In August 1936 Dorothy Stopford Price traveled to Scandinavia with her husband Liam , where she visited clinics and laboratories and found out about the manufacture of the Bacillus Calmette-Guérin (BCG) vaccine . In January 1937 she vaccinated two children with BCG; this was the first time this vaccine had been administered in Ireland. The so-called "Ring Disaster", in which schoolchildren contracted tuberculosis after being vaccinated against diphtheria by members of the Ring College in 1937 , was a backlash to Stopford Price's efforts and resulted in a negative attitude towards vaccination among the Irish public.

During World War II , Dorothy Stopford Price was unable to get a BCG vaccine, but continued to make her Irish colleagues aware of the vaccinations.
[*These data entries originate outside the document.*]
(** * mimesis: check-digit algorithms and the shared random source

    A shallow embedding of the parts of the mimesis package that compute
    structured identifiers (Luhn, ISBN, CPR, CPF, fiscal code, card
    numbers) and of the [Random] helper class they draw from.

    Conventions.
    - Python [int] is [Z]; [%] is [Z.modulo] and [//] is [Z.div] (both
      floor, as in Python, for the positive moduli used here).
    - Python [str] is [string]; only ASCII text is modelled.
    - Python [float] weights and draws are modelled by exact rationals
      [Q]; the binary rounding of products and sums is not modelled.
    - A method that draws from [self.random] is a function from the
      generator state to an outcome and the new state; an exception
      keeps the draws made before it. *)

From Stdlib Require Import ZArith QArith Qround List String Ascii Bool Lia Lqa.
From Stdlib Require Import Numbers.DecimalString FinFun Qpower Qabs.
Import ListNotations.

#[local] Open Scope list_scope.
#[local] Open Scope string_scope.
#[local] Open Scope Z_scope.

(** ** Python values and built-ins *)

Module Py.

Inductive exn : Type :=
| AttributeError (name : string)
| ValueError (msg : string)
| IndexError
| KeyError (key : string)
| TypeError
| NonEnumerableError
| OverflowError.

(** The result of running a call: a value, an exception, or no answer
    within the loop budget (only [while True] loops can give [Timeout]). *)
Inductive outcome (A : Type) : Type :=
| Return (a : A)
| Raise (e : exn)
| Timeout.
Arguments Return {A} a.
Arguments Raise {A} e.
Arguments Timeout {A}.

Definition ord (c : ascii) : Z := Z.of_nat (nat_of_ascii c).
Definition chr (z : Z) : ascii := ascii_of_nat (Z.to_nat z).

(** [str.isdigit] on an ASCII character. *)
Definition isdigit (c : ascii) : bool := (48 <=? ord c) && (ord c <=? 57).

(** [int(c)] for a one-character string. *)
Definition int_char (c : ascii) : outcome Z :=
  if isdigit c then Return (ord c - 48)
  else Raise (ValueError "invalid literal for int()").

(** [int(c)] under an [isdigit] guard, where it cannot raise. *)
Definition digit_value (c : ascii) : Z := ord c - 48.

(** [str(n)] for an integer. *)
Definition str (z : Z) : string := NilZero.string_of_int (Z.to_int z).

(** [f"{n:02d}"]. *)
Definition fmt02d (z : Z) : string :=
  let s := str z in
  if (String.length s <? 2)%nat then "0" ++ s else s.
In the early 1940s she tried to set up a National Antituberculosis League in Ireland. The Archbishop of Dublin, John Charles McQuaid , supported the need for such a campaign, but rejected the prominent participation of Protestant doctors, including Stopford Price, in the league. His intervention meant that the league was never founded. In 1949, the new Minister of Health, Noel Browne, appointed Stopford Price to head the National Consultative Council on Tuberculosis to conduct a mass vaccination campaign against BCG.

Presumably due to stress and overwork, Dorothy Stopford Price suffered a stroke in 1950 and retained left-sided paralysis . In 1954 she suffered a second stroke, from the consequences of which she died two days later at the age of 63. Towards the end of the 1950s, tuberculosis was successfully contained in Ireland with the help of new drugs and better structures in the health sector. Public recognition for this went to Noel Browne and James Deeny , Chief Medical Advisor of Ireland.
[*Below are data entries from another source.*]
(** * User management REST API (app.py): a shallow embedding

    The Flask application keeps a process-wide list [users] of user
    dictionaries, rewrites [users.json] after every successful change and
    answers six routes.  This development embeds the helpers and the route
    handlers of [app.py] as functions over an explicit state (the list in
    memory and the text of the file) and proves properties of them.

    Conventions of the embedding.
    - Python [str] is [string]; characters are code points below 256.
      Case mapping ([str.lower]) and white space ([str.strip]) are Python's
      on that range.
    - Python [int] is [Z]; limits of the interpreter (digits of an integer
      text, recursion depth) are not part of the embedding.
    - A request body parsed by [request.get_json(force=True, silent=True)]
      is a [json] value; [JNull] is Python's [None], which is also what an
      absent or unparsable body yields.
    - An element of [users] is a [user] record: the dictionaries the
      program itself builds have an integer ["id"], strings ["name"],
      ["email"], ["created_at"], and a string ["updated_at"] once updated.
    - [datetime.utcnow()] is read from the environment: handlers take the
      text [now] of the clock as an argument.
    - An exception no handler catches ends the request (Flask answers 500);
      it is the outcome [Unhandled].  What the handler assigned before the
      exception stays assigned.
    - [users.json] is a text.  [json.dump] and [json.load] of Python's
      library are embedded as an encoder of user dictionaries and a scanner
      of JSON texts that follow [json.encoder] and [json.decoder]; the
      scanner answers [Unmodelled] on a text whose value the embedding has
      no term for. *)

From Stdlib Require Import ZArith List String Ascii Bool Lia Arith.
From Stdlib Require Import SpecFloat.
From Stdlib Require Import Decimal DecimalString DecimalFacts DecimalPos DecimalN DecimalZ.
Import ListNotations.

Local Open Scope string_scope.
Local Open Scope list_scope.

(** ** Python strings *)

(** [str.isspace] on one character. *)
Definition isspace (c : ascii) : bool :=
  let n := nat_of_ascii c in
  (((9 <=? n) && (n <=? 13)) || ((28 <=? n) && (n <=? 32))
   || (n =? 133) || (n =? 160))%nat.

(** [str.lower] on one character: A-Z and the upper-case letters of
    Latin-1 (U+00C0 to U+00DE but the multiplication sign U+00D7). *)
Definition lower_char (c : ascii) : ascii :=
  let n := nat_of_ascii c in
  if (((65 <=? n) && (n <=? 90))
      || ((192 <=? n) && (n <=? 222) && negb (n =? 215)))%nat
  then ascii_of_nat (n + 32) else c.

Fixpoint lower (s : string) : string :=
  match s with
  | EmptyString => EmptyString
  | String c r => String (lower_char c) (lower r)
  end.

Fixpoint lstrip (s : string) : string :=
  match s with
  | EmptyString => EmptyString
  | String c r => if isspace c then lstrip r else s
  end.

Fixpoint rstrip (s : string) : string :=
  match s with
  | EmptyString => EmptyString
  | String c r =>
      match rstrip r with
      | EmptyString => if isspace c then EmptyString else String c EmptyString
      | r' => String c r'
      end
  end.

(** [s.strip()] *)
Definition strip (s : string) : string := rstrip (lstrip s).

(** [q in s] for two strings: [q] occurs in [s] as a substring. *)
Fixpoint contains (q s : string) : bool :=
  prefix q s ||
  match s with
  | EmptyString => false
  | String _ r => contains q r
  end.

(** [l[start:stop]] for a list and two integers: a negative bound counts
    from the end, and both are clamped to the list. *)
Definition slice_bound (len i : Z) : Z :=
  if (i <? 0)%Z then Z.max (i + len) 0 else Z.min i len.

Definition slice {A : Type} (l : list A) (start stop : Z) : list A :=
  let len := Z.of_nat (List.length l) in
  let a := slice_bound len start in
  let b := slice_bound len stop in
  firstn (Z.to_nat (b - a)) (skipn (Z.to_nat a) l).

(** ** JSON values as Python objects *)

#[warnings="-register-all"]
Inductive json : Type :=
| JNull
| JBool (b : bool)
| JInt (z : Z)
| JFloat (f : spec_float)
| JStr (s : string)
| JList (l : list json)
| JDict (d : list (string * json)).

(** A [dict] keeps its items in insertion order; keys are unique. *)
Definition dict : Type := list (string * json).

Fixpoint dict_get (d : dict) (k : string) : option json :=
  match d with
  | [] => None
  | (k', v) :: r => if k' =? k then Some v else dict_get r k
  end.

(** [d[k] = v]: replaces the value in place, or appends a new item. *)
Fixpoint dict_set (d : dict) (k : string) (v : json) : dict :=
  match d with
  | [] => [(k, v)]
  | (k', v') :: r => if k' =? k then (k', v) :: r else (k', v') :: dict_set r k v
  end.

(** [bool(v)] *)
Definition truthy (v : json) : bool :=
  match v with
  | JNull => false
  | JBool b => b
  | JInt z => negb (z =? 0)%Z
  | JFloat (S754_zero _) => false
  | JFloat _ => true
  | JStr s => negb (s =? EmptyString)
  | JList l => match l with [] => false | _ => true end
  | JDict d => match d with [] => false | _ => true end
  end.

(** [isinstance(v, str)] *)
Definition is_str (v : json) : bool :=
  match v with JStr _ => true | _ => false end.

(** ** Exceptions *)

Inductive exn : Type := TypeError | AttributeError | KeyError.

Inductive res (A : Type) : Type :=
| Ret (a : A)
| Raise (e : exn).
Arguments Ret {A} a.
Arguments Raise {A} e.

Definition bind {A B : Type} (c : res A) (k : A -> res B) : res B :=
  match c with
  | Ret a => k a
  | Raise e => Raise e
  end.

Notation "x <- c ;; k" := (bind c (fun x => k))
  (at level 61, c at next level, right associativity).

(** [a or b], where only [b] can raise and is evaluated when [a] is false. *)
Definition por (a : bool) (b : res bool) : res bool :=
  if a then Ret true else b.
Dorothy Stopford Price's medical diaries are kept by the Royal College of Physicians of Ireland and her 1916 diary is in the National Library of Ireland .

Honors

Dorothy Stopford Price was nominated for the Léon Bernard Foundation Prize of the World Health Organization for her contribution to the fight against tuberculosis .

literature

Web links

Individual evidence

  1. a b c Dorothy Stopford Price. In: Women's Museum of Ireland. Retrieved March 22, 2020 .
  2. Catriona Crowe: Ireland's rebel doctor: Dorothy Stopford Price. In: irishtimes.com. July 5, 2014, accessed March 24, 2020 .
  3. a b c d e f g h Rebecca Akkermans: Dorothy Stopford Price. In: The Lancet. November 2014, accessed March 23, 2020 .
  4. ^ Dan Buckley: The silent terror that consumed so many. In: irishexaminer.com. August 24, 2010, accessed March 24, 2020 .
  5. a b c d Dorothy Stopford Price and the Irish tuberculosis epidemic. In: dh.tcd.ie. Retrieved March 22, 2020 (English).
  6. ^ A b Dorothy Stopford Price 1890. In: irelandxo.com. January 30, 1954, accessed March 24, 2020 .
  7. ^ Project Information: The 1916 Diary of Dorothy Stopford Price. In: dh.tcd.ie. Retrieved March 25, 2020 (English).